Charles Buck Theological Dictionary


A species of fanatics; so called because they were continually rambling round the houses in the country. They took their rise among the Donatists, in the reign of the emperor Constantine. It is incredible what ravages and cruelties they committed in Africa, through a long series of years. They were illiterate savage peasants, who understood only the Punic language. Intoxicated with a barbarous zeal, they renounced agriculture, professed continence, and assumed the title of "Vindicators of justice, and protectors of the oppressed." To accomplish their mission, they enfranchized slaves, scoured the roads, forced masters to alight from their chariots, and run before their slaves, whom they obliged to mount in their place; and discharged debtors, killing the creditors if they refused to cancel their bonds. But the chief objects of their cruelty were the Catholics, and especially those who had renounced Donatism. At first they used no swords, because God had forbidden the use of one to Peter: but they were armed with clubs, which they called the clubs of Israel, and which they handled in such a manner as to break a man's bones without killing him immediately, so that he languished a long time, and then died. When they took away a man's life at once, they looked upon it as a favour.

They became less scrupulous afterwards, and made use of all sorts of arms. Their shout was Praise be to God. These words in their mouths were the signal of slaughter more terrible than the roaring of a lion. They had invented an unheard-of punishment, which was to cover with lime, diluted with vinegar, the eyes of those unhappy wretches whom they had crushed with blows and covered with wounds, and to abandon them in that condition. Never was a stronger proof what horrors superstition can beget in minds destitute of knowledge and humanity. These brutes, who had made a vow of chastity, gave themselves up to wine, and all sorts of impurities; running about with women and young girls as drunk as themselves, whom they called sacred virgins, and who often carried proof of their incontinence. Their chief took the name of chief of the saints. After having glutted themselves with blood, they turned their rage upon themselves, and sought death with the same fury with which they gave it to others. Some scrambled up to the tops of rocks, and cast themselves down headlong in multitudes; others burned themselves, or threw themselves into the sea. Those who proposed to acquire the title of martyrs, published it long before; upon which they were feasted and fattened like oxen for the slaughter; after these preparations they set out to be destroyed.

Sometimes they gave money to those whom they met, and threatened to murder them if they did not make them martyrs. Theodore gives an account of a stout young man, who meeting with a troop of these fanatics, consented to kill them, provided he might bind them first; and having by this means put it out of their power to defend themselves, whipped them as long as he was able, and then left them tied in that manner. Their bishops pretended to blame them, but in reality made use of them to intimidate such as might be tempted to forsake their sect; they even honoured them as saints. They were not, however, able to govern those furious monsters; and more than once found themselves under a necessity of abandoning them, and even of imploring the assistance of the secular power against them.
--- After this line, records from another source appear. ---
Lemma validate_fold l h es h' :
  (exists l', fold_flow Interest.validate_body es (l, h) = Ok (Next (l', h'))) <->
  interest_body_ok l es /\ h' = has_elem packet_type.APP_PARAMETERS es || h.
Proof.
  revert l h. induction es as [|[t v] es IH]; intros l h; cbn [fold_flow].
  - unfold interest_body_ok. simpl. split.
    + intros [l' [= <- <-]]. split_conj; [by repeat constructor|constructor|done..].
    + intros [_ ->]. eauto.
  - rewrite interest_body_ok_cons. cbn [fst]. pose proof (validate_body_step l h t v) as Hstep.
    assert (has_elem packet_type.APP_PARAMETERS ((t, v) :: es) =
      (t =? packet_type.APP_PARAMETERS) || has_elem packet_type.APP_PARAMETERS es) as -> by done.
    split.
    + intros [l' H]. destruct (Interest.validate_body (l, h) t v) as [[s1|[]]|e]; [|done].
      destruct (proj1 (Hstep s1) eq_refl) as [He Hs1].
      destruct (Interest.elem_index t) as [i|] eqn:Hi.
      * destruct Hs1 as [Hlt ->]. destruct (proj1 (IH i _) (ex_intro _ l' H)) as [Hok ->].
        split; [done|]. by destruct (t =? _), (has_elem _ es), h.
      * subst s1. destruct (proj1 (IH l h) (ex_intro _ l' H)) as [Hok ->].
        split; [done|]. destruct (Z.eqb_spec t packet_type.APP_PARAMETERS) as [->|]; [|done].
        by vm_compute in Hi.
    + intros [[He Hs] ->]. destruct (Interest.elem_index t) as [i|] eqn:Hi.
      * destruct Hs as [Hlt Hok]. rewrite (proj2 (Hstep _) (conj He (conj Hlt eq_refl))).
        apply IH. split; [done|]. by destruct (t =? _), (has_elem _ es), h.
      * rewrite (proj2 (Hstep _) (conj He eq_refl)). apply IH. split; [done|].
        destruct (Z.eqb_spec t packet_type.APP_PARAMETERS) as [->|]; [|done]. by vm_compute in Hi.
Qed.

Lemma validate_interest_body_iff es h :
  Forall wf_elem es -> zlen (elems_wire es) <= usize_max ->
  Interest.validate_interest_body_structure (elems_wire es) = Ok h <->
  interest_body_ok 1 es /\ h = has_elem packet_type.APP_PARAMETERS es.
Proof.
  intros Hes Hl. unfold Interest.validate_interest_body_structure. rewrite scan_elems by done.
  pose proof (validate_fold 1 false es h) as H. rewrite orb_false_r in H. rewrite <- H.
  destruct (fold_flow _ _ _) as [[[l' h']|[]]|e]; simpl.
  - split; [intros [= <-]; eauto|]. by intros [l'' [= _ <-]].
  - split; [done|by intros []].
Qed.

Lemma validate_psdc_iff n h :
  Interest.validate_psdc_structure n h = Ok tt <->
  Interest.psdc_count n <= 1 /\ (h = true -> Interest.psdc_count n = 1).
Proof.
  unfold Interest.validate_psdc_structure.
  assert (0 <= Interest.psdc_count n) by apply zlen_nonneg.
  destruct (Z.ltb_spec 1 (Interest.psdc_count n)); [naive_solver lia|].
  destruct h; simpl; [destruct (Z.eqb_spec (Interest.psdc_count n) 0)|]; naive_solver lia.
Qed.

(** The shape of an Interest on the wire: its name, its other elements, and
    whatever follows it in the buffer. *)
Record interest_shape (raw : bytes) (n : Name) (es : list elem) (rest : bytes) : Prop := {
  shape_raw : raw = tlv_bytes packet_type.INTEREST (tlv_bytes tlv_type.NAME (name_wire n) ++ elems_wire es) ++ rest;
  shape_name : wf_name n;
  shape_nonempty : n <> [];
  shape_elems : Forall wf_elem es;
  shape_order : interest_body_ok 1 es;
  shape_psdc : Interest.psdc_count n <= 1 /\
    (has_elem packet_type.APP_PARAMETERS es = true -> Interest.psdc_count n = 1)
}.

Lemma zlen_body_le t v rest : zlen (tlv_bytes t v ++ rest) <= usize_max -> zlen v + 2 <= usize_max.
Proof.
  rewrite zlen_app, zlen_tlv_bytes. pose proof (tlv_size_bounds t (zlen v) (zlen_nonneg v)).
  pose proof (zlen_nonneg rest). lia.
Qed.

Lemma name_is_empty_false (n : Name) : NameOps.is_empty n = false <-> n <> [].
Proof. by destruct n. Qed.

Lemma interest_decode_shape raw n :
  wf_bytes raw -> zlen raw <= usize_max ->
  Interest.decode raw = Ok (mkInterest raw n) <-> exists es rest, interest_shape raw n es rest.
Proof.
  intros Hwf Hl. unfold Interest.decode. split.
  - destruct (first_tlv raw) as [[[t value] r]|e] eqn:E1; [|done].
    destruct (first_tlv_inv _ _ _ _ Hwf Hl E1) as (Hraw & _ & Hvwf & _ & Hvl & _).
    destruct (Z.eqb_spec t packet_type.INTEREST) as [->|]; [|done]. cbn [negb].
    destruct (first_tlv value) as [[[t' nv] inner]|e] eqn:E2; [|done].
    destruct (first_tlv_inv _ _ _ _ Hvwf Hvl E2) as (Hval & _ & Hnwf & Hiwf & Hnl & Hil).
    destruct (Z.eqb_spec t' tlv_type.NAME) as [->|]; [|done]. cbn [negb].
    destruct (decode_name nv) as [m|e] eqn:E3; [|done].
    destruct (decode_name_inv _ _ Hnwf Hnl E3) as [-> Hm].
    destruct (NameOps.is_empty m) eqn:E4; [done|]. apply name_is_empty_false in E4.
    destruct (Interest.validate_interest_body_structure (TlvReader.as_bytes inner)) as [h|e] eqn:E5; [|done].
    destruct (Interest.validate_psdc_structure m h) as [[]|e] eqn:E6; [|done].
    intros [= <-]. pose proof E5 as E5'. unfold Interest.validate_interest_body_structure in E5.
    destruct (scan _ (TlvReader.as_bytes inner) _) as [[s'|[]]|e] eqn:Es; [|done].
    destruct (scan_total _ _ _ _ Hiwf Hil Es) as (es & Hes & Hin & _). rewrite Hin in *.
    apply validate_interest_body_iff in E5' as [Hok ->]; [|done..].
    exists es, (TlvReader.as_bytes r). constructor; try done; [by rewrite Hval in Hraw|].
    by apply validate_psdc_iff.
  - intros (es & rest & [Hraw Hn Hne Hes Hok Hpsdc]). subst raw.
    pose proof (zlen_body_le _ _ _ Hl) as Hl1. pose proof (proj1 (proj1 (wf_bytes_app _ _) Hwf)) as Hwf1.
    unfold tlv_bytes at 1 in Hwf1. rewrite !wf_bytes_app in Hwf1. destruct Hwf1 as (_ & _ & Hwf1).
    pose proof (zlen_body_le tlv_type.NAME (name_wire n) (elems_wire es) ltac:(rewrite zlen_app; rewrite !zlen_app in Hl1; lia)) as Hl2.
    destruct (first_tlv_ok packet_type.INTEREST _ rest ltac:(solve_closed) Hwf Hl) as (r & -> & _).
    destruct (first_tlv_ok tlv_type.NAME (name_wire n) (elems_wire es)) as (r' & -> & Hr');
      [solve_closed|by apply wf_bytes_app|lia|]. cbn [negb Z.eqb].
    rewrite decode_name_ok by (done || lia). apply name_is_empty_false in Hne. simpl.
    rewrite Hne, Hr'.
    assert (Interest.validate_interest_body_structure (elems_wire es) = Ok (has_elem packet_type.APP_PARAMETERS es)) as ->.
    { apply validate_interest_body_iff; [done| |done]. pose proof (zlen_nonneg (tlv_bytes tlv_type.NAME (name_wire n))).
      rewrite zlen_app in Hl1. lia. }
    by rewrite (proj2 (validate_psdc_iff _ _) Hpsdc).
Qed.

(** ** The accessors of a decoded Interest *)

Section accessors.
Context (raw : bytes) (n : Name) (es : list elem) (rest : bytes).
Context (Hwf : wf_bytes raw) (Hl : zlen raw <= usize_max) (Hshape : interest_shape raw n es rest).

Definition with_name : list elem := (tlv_type.NAME, name_wire n) :: es.

Lemma shape_sizes :
  zlen (elems_wire with_name) <= usize_max /\ Forall wf_elem with_name.
Proof.
  destruct Hshape as [-> Hn _ Hes _ _]. unfold with_name. rewrite elems_wire_cons. cbn [fst snd].
  pose proof (zlen_body_le _ _ _ Hl). split; [lia|].
  apply Forall_cons. split; [|done]. split; [solve_closed|by apply wf_name_wire].
Qed.

Lemma shape_body : Interest.body_of raw = Ok (elems_wire with_name).
Proof.
  destruct Hshape as [Hraw _ _ _ _ _]. unfold Interest.body_of. revert Hwf Hl. rewrite Hraw. intros.
  destruct (first_tlv_ok packet_type.INTEREST _ rest ltac:(solve_closed) Hwf Hl) as (r & -> & _). done.
Qed.

Lemma find_elem_with_name t : t <> tlv_type.NAME -> find_elem t with_name = find_elem t es.
Proof. intros Ht. unfold with_name. rewrite find_elem_cons. by rewrite decide_False. Qed.

Lemma search_body {A} f T (g : bytes -> result (option A) PacketError) :
  T <> tlv_type.NAME ->
  (forall t v, f t v = if t =? T then let? x := g v in Ok (Some x) else Ok None) ->
  (let? value := Interest.body_of raw in search f value) =
    match find_elem T es with Some v => g v | None => Ok None end.
Proof.
  intros HT Hf. destruct shape_sizes. rewrite shape_body, (search_elems f T g), find_elem_with_name; done.
Qed.

Lemma raw_nonempty : (zlen raw =? 0) = false.
Proof.
  destruct Hshape as [-> _ _ _ _ _]. apply Z.eqb_neq. rewrite zlen_app, zlen_tlv_bytes.
  match goal with |- tlv_size ?t (zlen ?v) + zlen ?r <> 0 =>
    pose proof (tlv_size_bounds t (zlen v) (zlen_nonneg v)); pose proof (zlen_nonneg v);
    pose proof (zlen_nonneg r) end. lia.
Qed.

Lemma guarded_search_body {A} f T (g : bytes -> result (option A) PacketError) :
  T <> tlv_type.NAME ->
  (forall t v, f t v = if t =? T then let? x := g v in Ok (Some x) else Ok None) ->
  Interest.guarded raw (search f) = match find_elem T es with Some v => g v | None => Ok None end.
Proof. intros HT Hf. unfold Interest.guarded. rewrite raw_nonempty. by apply search_body. Qed.

Lemma selectors_fold l sel :
  fold_flow (fun sel typ (_ : bytes) =>
    Ok (Next (A := Empty_set)
      (if typ =? packet_type.CAN_BE_PREFIX then mkSelector true (must_be_fresh sel)
       else if typ =? packet_type.MUST_BE_FRESH then mkSelector (can_be_prefix sel) true
       else sel))) l sel =
  Ok (Next (mkSelector (can_be_prefix sel || has_elem packet_type.CAN_BE_PREFIX l)
                       (must_be_fresh sel || has_elem packet_type.MUST_BE_FRESH l))).
Proof.
  revert sel. induction l as [|[t v] l IH]; intros [c m].
  - simpl. by rewrite !orb_false_r.
  - cbn [fold_flow]. rewrite IH. unfold has_elem. cbn [existsb fst].
    destruct (Z.eqb_spec t packet_type.CAN_BE_PREFIX) as [->|]; simpl; [by rewrite orb_true_r|].
    destruct (Z.eqb_spec t packet_type.MUST_BE_FRESH) as [->|]; simpl; [by rewrite orb_true_r|done].
Qed.

Lemma accessor_selectors :
  Interest.selectors (mkInterest raw n) =
    mkSelector (has_elem packet_type.CAN_BE_PREFIX es) (has_elem packet_type.MUST_BE_FRESH es).
Proof.
  unfold Interest.selectors, Interest.decode_selectors. simpl. destruct shape_sizes.
  rewrite shape_body, scan_elems, selectors_fold by done. done.
Qed.

Lemma find_elem_ok t v : find_elem t es = Some v -> exists e, e ∈ es /\ e.1 = t /\ e.2 = v.
Proof.
  unfold find_elem. destruct (list_find _ es) as [[i e]|] eqn:Hf; [|done]. intros [= <-].
  apply list_find_Some in Hf as (Hi & He & _). exists e. split_and!; [by eapply list_elem_of_lookup_2|done..].
Qed.

Lemma elem_ok t v :
  find_elem t es = Some v -> interest_elem_ok (t, v) /\ wf_elem (t, v).
Proof.
  intros ([t' v'] & He & <- & <-)%find_elem_ok. destruct Hshape as [_ _ _ Hes [_ Hok] _].
  rewrite Forall_forall in Hok, Hes. split; [by apply Hok|by apply Hes].
Qed.

Lemma accessor_nonce : Interest.nonce (mkInterest raw n) = be_decode <$> find_elem packet_type.NONCE es.
Proof.
  unfold Interest.nonce, Interest.decode_nonce. simpl.
  rewrite (search_body _ packet_type.NONCE (fun v => if negb (zlen v =? 4)
    then Err (MalformedPacket "Interest Nonce must be exactly 4 bytes") else Ok (Some (be_decode v))));
    [|done|].
  - destruct (find_elem packet_type.NONCE es) as [v|] eqn:Hf; [|done].
    destruct (elem_ok _ _ Hf) as [(_ & H4 & _) _]. simpl in H4. by rewrite H4.
  - intros t v. destruct (t =? packet_type.NONCE); [|done]. by destruct (negb (zlen v =? 4)).
Qed.

Lemma accessor_app_parameters :
  Interest.app_parameters (mkInterest raw n) = find_elem packet_type.APP_PARAMETERS es.
Proof.
  unfold Interest.app_parameters, Interest.decode_app_params. simpl.
  rewrite (guarded_search_body _ packet_type.APP_PARAMETERS (fun v => Ok (Some v))); [|done|].
  - by destruct (find_elem _ es).
  - intros t v. by destruct (t =? packet_type.APP_PARAMETERS).
Qed.

Lemma accessor_hop_limit :
  Interest.hop_limit (mkInterest raw n) =
    match find_elem packet_type.HOP_LIMIT es with Some [h] => Some h | _ => None end.
Proof.
  unfold Interest.hop_limit, Interest.decode_hop_limit. simpl.
  rewrite (guarded_search_body _ packet_type.HOP_LIMIT
    (fun v => Ok (match v with [h] => Some h | _ => None end))); [|done|].
  - by destruct (find_elem _ es) as [[|h []]|].
  - intros t v. by destruct (t =? packet_type.HOP_LIMIT).
Qed.

Lemma accessor_lifetime :
  Interest.lifetime (mkInterest raw n) =
    match find_elem packet_type.INTEREST_LIFETIME es with
    | Some v => match decode_nni v with Ok ms => Some (Z.min ms 3600000) | Err _ => None end
    | None => None
    end.
Proof.
  unfold Interest.lifetime, Interest.decode_lifetime. simpl.
  rewrite (search_body _ packet_type.INTEREST_LIFETIME
    (fun v => let? ms := decode_nni v in Ok (Some (Z.min ms 3600000)))); [|done|].
  - destruct (find_elem _ es) as [v|]; [|done]. by destruct (decode_nni v).
  - intros t v. destruct (t =? packet_type.INTEREST_LIFETIME); [|done]. by destruct (decode_nni v).
Qed.

Lemma accessor_sig_info :
  match find_elem packet_type.INTEREST_SIGNATURE_INFO es with
  | Some v => exists si, SignatureInfo.decode v = Ok si /\ Interest.sig_info (mkInterest raw n) = Some si
  | None => Interest.sig_info (mkInterest raw n) = None
  end.
Proof.
  unfold Interest.sig_info, Interest.decode_interest_sig_info. simpl.
  rewrite (guarded_search_body _ packet_type.INTEREST_SIGNATURE_INFO
    (fun v => let? si := SignatureInfo.decode v in Ok (Some si))); [|done|].
  - destruct (find_elem _ es) as [v|] eqn:Hf; [|done].
    destruct (elem_ok _ _ Hf) as [(_ & _ & Hsi) _]. destruct (Hsi eq_refl) as [si Hd].
    exists si. simpl in Hd. by rewrite Hd.
  - intros t v. destruct (t =? packet_type.INTEREST_SIGNATURE_INFO); [|done].
    by destruct (SignatureInfo.decode v).
Qed.
End accessors.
The counts Ursacius and Taurinus were employed to quell them; they destroyed a great number of them, of whom the Donatists made as many martyrs. Usacius, who was a Catholic, and a religious man, having lost his life in an engagement with the barbarians, the Donatists did not fail to triumph in his death, as an effect of the vengeance of heaven. Africa was the theatre of those bloody scenes during a great part of Constantine's life.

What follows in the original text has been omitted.